JAKARTA, Berita HUKUM - Penolakan terhadap rencana pemerintah Indonesia pada Mega proyek 'raksasa' pembangunan KAC terus saja muncul dari berbagai pihak, kini juga datang dari Ketua Komisi VI DPR-RI A. Hafisz Tohir yang juga mempertanyakan rencana pemerintah membangun kereta api cepat (KAC) atau high speed railway (HSR) Jakarta-Bandung.
Dia mempermasalahkan Badan Usaha Milik Negara (BUMN) yang sampai saat ini tidak melakukan koordinasi dengan Komisi VI. Padahal Komisi VI yang memiliki ruang lingkup dan pasangan kerja dalam bidang industri, perdagangan, saham milik negara, BUMN, investasi dan persaingan usaha.
Mega proyek yang ditargetkan memakan dana dengan total investasi setara dengan IDR 78 triliun ini terselenggara atas persahaman konsorsium BUMN dengan nama PT Pilar Sinergi BUMN Indonesia dengan China Railway Internasional.
"Selayaknya kementerian BUMN itu harus berbicara dengan Komisi VI, tapi sampai saat ini belum pernah dilakukan," ujar Hafisz dengan wajah terheran-heran saat acara Diskusi Publik yang bertajuk "Stop Rencana Pembangunan KA Cepat Jakarta-Bandung" di Operation Room (Ruang Kaca) Gedung Nusantara DPR, Senayan, Jakarta pada, Selasa, (2/2).
Menurut anggota Dewan dari politisi Partai Amanat Nasional (PAN) dari daerah pemilihan Sumatera Selatan I ini, dalam kerjasama antara BUMN dengan perusahaan China terdapat perjanjian internasional, dan sesuai dengan mandat konstitusi, perjanjian tersebut harus ada izin dari DPR-RI, sebagai lembaga legislatif yang mengawasi dan membuat undang-undang.
Hafisz melanjutkan, terlebih lagi, pembangunan kereta api cepat Jakarta-Bandung telah menggunakan aset negara. Jalur kereta yang dibangun oleh China Railway Internasional merupakan tanah milik negara. "BUMN harus jadi agen development. Tidak boleh sembarangan BUMN menggunakan aset negara," tegasnya.
Ditengarai bahwa keputusan pembangunan KAC Jakarta-Bandung lebih didominasi oleh keinginan donor, yakni China, bukan atas keputusan Pemerintah RI secara mandiri. Apalagi, proyek KAC tidak masuk dalam prioritas nasional sebagaimana proyek tol laut yang selama ini dikampanyekan oleh Presiden Jokowi.

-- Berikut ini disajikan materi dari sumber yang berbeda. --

(** X7. A login of an inactive user whose password verifies sets the active
    flag and commits it before the token is issued: the outcome of the login
    is the outcome of the issuance in that state, so the user is active
    after a successful login, and stays active when the issuance fails. *)
Theorem login_reactivates :
  forall (user : UserLogin) (u : User.t) (w : World),
    users_with_email (ul_email user) (working w) = [u] ->
    user_rows (User.id u) (working w) = [u] ->
    User.is_active u = false ->
    checkpw (ul_password user) (User.password u) = Some true ->
    login_user user w
      = _create_access_token (User.id u) (flagged_world true (User.id u) w) /\
    user_rows (User.id u) (committed (flagged_world true (User.id u) w))
      = [set_is_active true u] /\
    user_rows (User.id u) (working (snd (login_user user w))) = [set_is_active true u].
Proof.
  intros user u w Hemail Hid Hflag Hpw.
  assert (Hlogin : login_user user w
                   = _create_access_token (User.id u) (flagged_world true (User.id u) w)).
  { unfold login_user, users_with_email in *.
    cbv beta iota delta [bind query gets scalar_one_or_none ret raise].
    rewrite Hemail, Hpw, Hflag. simpl.
    now rewrite activate_user_run, Hid. }
  pose proof (flagged_rows true (User.id u) u (working w) Hid) as Hrows.
  split; [exact Hlogin|]. split; [exact Hrows|].
  rewrite Hlogin, _create_access_token_run.
  now destruct (issue_collides (User.id u) (flagged_world true (User.id u) w)).
Qed.
End ActiveFlag.

Lemma login_user_rejects_witness :
  @login_user source_stubs {| ul_email := "carol@example.com"; ul_password := "pw1" |}
     alice_hashed_world = (Raise user_not_found, alice_hashed_world) /\
  @login_user distinct_stubs {| ul_email := "alice@example.com"; ul_password := "wrong" |}
     alice_hashed_world = (Raise invalid_credentials, alice_hashed_world) /\
  @login_user source_stubs alice_login alice_world = (Raise ValueError, alice_world).
Proof.
  split; [|split].
  - exact (proj1 (@login_user_rejects source_stubs
                    {| ul_email := "carol@example.com"; ul_password := "pw1" |}
                    alice_hashed_world) eq_refl).
  - exact (proj1 (proj2 (@login_user_rejects distinct_stubs
                    {| ul_email := "alice@example.com"; ul_password := "wrong" |}
                    alice_hashed_world)) _ eq_refl eq_refl).
  - exact (proj2 (proj2 (proj2 (@login_user_rejects source_stubs alice_login alice_world)))
             alice eq_refl eq_refl).
Defined.

Lemma login_token_validates_witness :
  exists w' u,
    @login_user distinct_stubs alice_login alice_hashed_world = (Ok "token-", w') /\
    @validate_token "token-" w' = (Ok (User.id u), w') /\
    users_with_email "alice@example.com" (working alice_hashed_world) = [u].
Proof.
  pose (w' := snd (@login_user distinct_stubs alice_login alice_hashed_world)).
  assert (Hrun : @login_user distinct_stubs alice_login alice_hashed_world
                 = (Ok "token-", w')) by reflexivity.
  destruct (@login_token_validates distinct_stubs alice_login alice_hashed_world w'
              "token-" Hrun) as (u & u' & Hu & _ & _ & _ & Hvalid & _).
  exists w', u. split; [exact Hrun|]. split; [exact Hvalid | exact Hu].
Defined.

Lemma deactivate_user_revokes_witness :
  fst (validate_token "live" (snd (deactivate_user 1 orphan_world))) = Raise invalid_token /\
  fst (validate_token "stale" (snd (deactivate_user 9 orphan_world))) = Raise invalid_token /\
  fst (deactivate_user 9 orphan_world) = Raise user_not_found /\
  fst (deactivate_user 1 orphan_world) = Ok tt.
Proof.
  destruct (deactivate_user_revokes 1 orphan_world) as (Hlive & _ & _ & Hhit).
  destruct (deactivate_user_revokes 9 orphan_world) as (Hstale & _ & Hmiss & _).
  split; [exact (Hlive "live" orphan_world eq_refl)|].
  split; [exact (Hstale "stale" orphan_world eq_refl)|].
  split; [exact (proj1 (Hmiss eq_refl))|].
  destruct (Hhit alice eq_refl) as (w' & Hrun & _). now rewrite Hrun.
Defined.

Lemma activate_user_sets_flag_or_purges_witness :
  (exists w', activate_user 9 orphan_world = (Raise user_not_found, w') /\
              tokens_of 9 (working w') = []) /\
  (exists w', activate_user 1 orphan_world = (Ok tt, w') /\
              tokens (working w') = tokens (working orphan_world)).
Proof.
  destruct (activate_user_sets_flag_or_purges 9 orphan_world) as [Hmiss _].
  destruct (activate_user_sets_flag_or_purges 1 orphan_world) as [_ Hhit].
  split.
  - destruct (Hmiss eq_refl) as (w' & H1 & H2 & _). exists w'. now split.
  - destruct (Hhit alice eq_refl) as (w' & H1 & _ & _ & H2 & _). exists w'. now split.
Defined.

Hafisz menambahkan, keputusan pembangunan proyek KAC tidak diambil melalui kajian komprehensif yang melibatkan seluruh Kementerian dan lembaga negara terkait, sehingga berbagai persyaratan kelayakan proyek, termasuk perizinan belum diperoleh saat groundbreaking dilaksanakan. "Komisi VI meminta pemerintah mengkaji ulang jika perlu menolak," tegasnya.

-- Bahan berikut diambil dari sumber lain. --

(** * dop-buddy: the [Account] model ([src/db/models/account.py])

    A shallow embedding of the [Account] ORM class, of its validation rules
    and of the two writing operations [save] and [update], together with the
    storage they run against: the [accounts] table and the scoped
    (transactional) session of the database client. *)

From stdpp Require Import base decidable option strings gmap fin_maps pretty.

Local Open Scope Z_scope.
Local Open Scope string_scope.

(** ** Exceptions and results *)

(** The exceptions that [save] and [update] can let escape: the [ValueError]
    raised by the module itself (and by [Enum] look-up), and the
    [IntegrityError] the database raises when a flushed statement breaks a
    constraint of the table. *)
Inductive exception : Type :=
  | ValueError (message : string)
  | IntegrityError.

Inductive result (A : Type) : Type :=
  | Return (a : A)
  | Raise (e : exception).
Arguments Return {A} a.
Arguments Raise {A} e.

#[global] Instance exception_eq_dec : EqDecision exception.
Proof. solve_decision. Defined.

(** ** Python truthiness

    [if x:] and [not x] go through [bool(x)]: [None], the empty string and the
    integer [0] are false, everything else of these types is true. *)
Class Truthy (A : Type) := truthy : A → bool.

Sementara, dalam diskusi tersebut Wakil Ketua DPR-RI Fahri Hamzah juga menyinggung bahwa pembangunan KAC Jakarta-Bandung lebih didominasi oleh pertimbangan aspek bisnis dibandingkan pembangunan yang seharusnya mempertimbangkan aspek ekonomi, politik, sosial, budaya, pertahanan, keamanan, lingkungan dan sebagainya.

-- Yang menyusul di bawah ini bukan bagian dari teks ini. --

(** * funmon-be: a verification model of the spending-dashboard backend

    The development embeds the Go program (package [main], package
    [services], package [types]) as Rocq functions and proves the
    properties its specification states about them.

    Conventions.
    - A Go [string] is a [string] of the Standard Library: a sequence of
      bytes ([ascii]); [len], indexing and comparison are bytewise.
    - A Go [float64] is a primitive [float] (IEEE 754 binary64).
    - A Go [map[string]float64] is a [gmap string float]; reading a missing
      key yields the zero value.
    - A Go [(T, error)] result is a sum [T + E]: [inl] carries the value,
      [inr] the error.
    - Library code ([time], [encoding/base64], [regexp], [strconv],
      [unicode/utf8], [strings]) is modelled by executable definitions in a
      module of its own; the repository's functions keep their names. *)

From Stdlib Require Import ZArith Lia PrimFloat SpecFloat FloatOps Ascii String.
From stdpp Require Import gmap strings list sorting.

Open Scope Z_scope.

(* ===================================================================== *)
(** * Part I. Definitions                                                  *)
(* ===================================================================== *)

(** ** Bytes and strings *)

Definition byte_val (c : ascii) : Z := Z.of_N (N_of_ascii c).

Definition byte_of (n : Z) : ascii := ascii_of_N (Z.to_N n).

Definition isDigit (c : ascii) : bool := (48 <=? byte_val c) && (byte_val c <=? 57).

Definition digit_val (c : ascii) : Z := byte_val c - 48.

Definition digit_char (d : Z) : ascii := byte_of (48 + d).

(** The double quote, which a string literal of this file cannot hold. *)
Definition dquote : string := String (ascii_of_nat 34) EmptyString.

(** [quote s]: Go's [strconv.Quote] and [time.quote] on a string of
    printable ASCII without quotes or backslashes (the only strings the
    program quotes: runs of digits, dots and dashes). *)
Definition quote (s : string) : string := dquote +:+ s +:+ dquote.

Fixpoint string_take (n : nat) (s : string) : string :=
  match n, s with
  | S n', String c s' => String c (string_take n' s')
  | _, _ => EmptyString
  end.

Fixpoint string_drop (n : nat) (s : string) : string :=
  match n, s with
  | S n', String _ s' => string_drop n' s'
  | _, _ => s
  end.

(** [skip_literal p s]: the rest of [s] after the literal [p], when [s]
    starts with it. *)
Fixpoint skip_literal (p s : string) : option string :=
  match p, s with
  | EmptyString, _ => Some s
  | String a p', String b s' => if Ascii.eqb a b then skip_literal p' s' else None
  | String _ _, EmptyString => None
  end.

(** [strings.ReplaceAll(s, old, "")] for a one-byte [old]. *)
Fixpoint remove_byte (old : ascii) (s : string) : string :=
  match s with
  | EmptyString => EmptyString
  | String c s' => if Ascii.eqb c old then remove_byte old s' else String c (remove_byte old s')
  end.

(** Decimal digits of a non-negative number, zero-padded on the left to
    [width] digits ([fuel] bounds the number of digits produced). *)
Fixpoint digits_rev (fuel : nat) (u : Z) : list ascii :=
  match fuel with
  | O => []
  | S fuel' => if u <? 10 then [digit_char u] else digit_char (u mod 10) :: digits_rev fuel' (u / 10)
  end.

Definition string_of_bytes (l : list ascii) : string := fold_right String EmptyString l.

Fixpoint bytes_of_string (s : string) : list ascii :=
  match s with
  | EmptyString => []
  | String c s' => c :: bytes_of_string s'
  end.

Definition pad_digits (width : nat) (u : Z) : string :=
  let ds := rev (digits_rev (S (Z.to_nat (Z.log2 u))) u) in
  string_of_bytes (replicate (width - length ds) (digit_char 0) ++ ds).

(** [time.appendInt]: a sign for a negative number, then its digits
    zero-padded to [width]. *)
Definition appendInt (x : Z) (width : nat) : string :=
  if x <? 0 then "-" +:+ pad_digits width (- x) else pad_digits width x.

(* --------------------------------------------------------------------- *)
(** ** Package [time], restricted to calendar dates

    The program only handles instants at midnight UTC: [time.Parse] with a
    layout of year, month and day, [Format] with such a layout, comparison
    and stepping by whole days.  A [Time] is modelled by the civil date of
    the instant; [After] is the chronological order of instants, which on
    civil dates is the lexicographic order of (year, month, day). *)

Module GoTime.

Record Time := mkTime { year : Z; month : Z; day : Z }.

(** The zero value of [time.Time]: January 1, year 1, 00:00:00 UTC. *)
Definition zero : Time := mkTime 1 1 1.

Definition IsZero (t : Time) : bool :=
  (year t =? 1) && (month t =? 1) && (day t =? 1).

Definition isLeap (y : Z) : bool :=
  (y mod 4 =? 0) && (negb (y mod 100 =? 0) || (y mod 400 =? 0)).

Definition daysIn (m y : Z) : Z :=
  if m =? 2 then (if isLeap y then 29 else 28)
  else if (m =? 4) || (m =? 6) || (m =? 9) || (m =? 11) then 30
  else 31.

Definition After (t u : Time) : bool :=
  (year u <? year t)
  || ((year u =? year t)
      && ((month u <? month t) || ((month u =? month t) && (day u <? day t)))).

"BUMN itu tugas utamanya untuk kesejahteraan rakyat, menjadi pipa-pipa kesejahteraan ke rumah rakyat. BUMN bukan sekedar pebisnis. Dia harus menciptakan keuntungan untuk rakyat, menjadi fasilitator kesejahteraan," papar Fahri.
Wakil Ketua DPR-RI Fahri Hamzah mengkritisi rencana pembangunan kereta api cepat (KAC) atau high speed railway (HSR) Jakarta-Bandung. Menurut Fahri pembangunan KAC menunjukkan pemerintah lupa dengan konsep maritim yang telah dikampanyekan saat pemilihan presiden.
Dalam Diskusi Publik yang bertajuk "Stop Rencana Pembangunan KA Cepat Jakarta-Bandung" di Operation Room (Ruang Kaca) Gedung Nusantara DPR, Selasa, (2/2), Legislator dari daerah pemilihan Nusa Tenggara Barat ini mengatakan sudah terlalu lama negara terfokus pada pembangunan daratan, dan melupakan pembangunan laut.
Fahri meyakini bahwa saat ini, kebesaran bangsa Indonesia bisa diraih dengan pembangunan sektor laut. "Saya yakin hanya dengan membangun laut dan kelautan kita, bangsa ini akan menjadi bangsa yang besar," tegasnya disambut tepuk tangan riuh dari para peserta diskusi.
Politisi dari Fraksi Partai Keadilan Sejahtera (F-PKS) ini mengingatkan kembali bahwa prespektif kepemimpinan Jokowi, di dalam fisinya adalah pembangunan poros maritim sebagai prioritas nasional. Namun nyatanya, menurut Fahri, presiden tidak konsisten dengan prinsip yang bermartabat dan dijunjung tinggi ini.
Padahal menurut pengakuan Fahri, kosep poros maritim Pemerintahan Jokowi-JK adalah konsep yang dia kagumi. "Konsep maritim Jokowi adalah konsep yang saya kagumi semenjak kampanye dulu. Saya kagum dengan orang yang meneliti tentang maritim," ungkapnya.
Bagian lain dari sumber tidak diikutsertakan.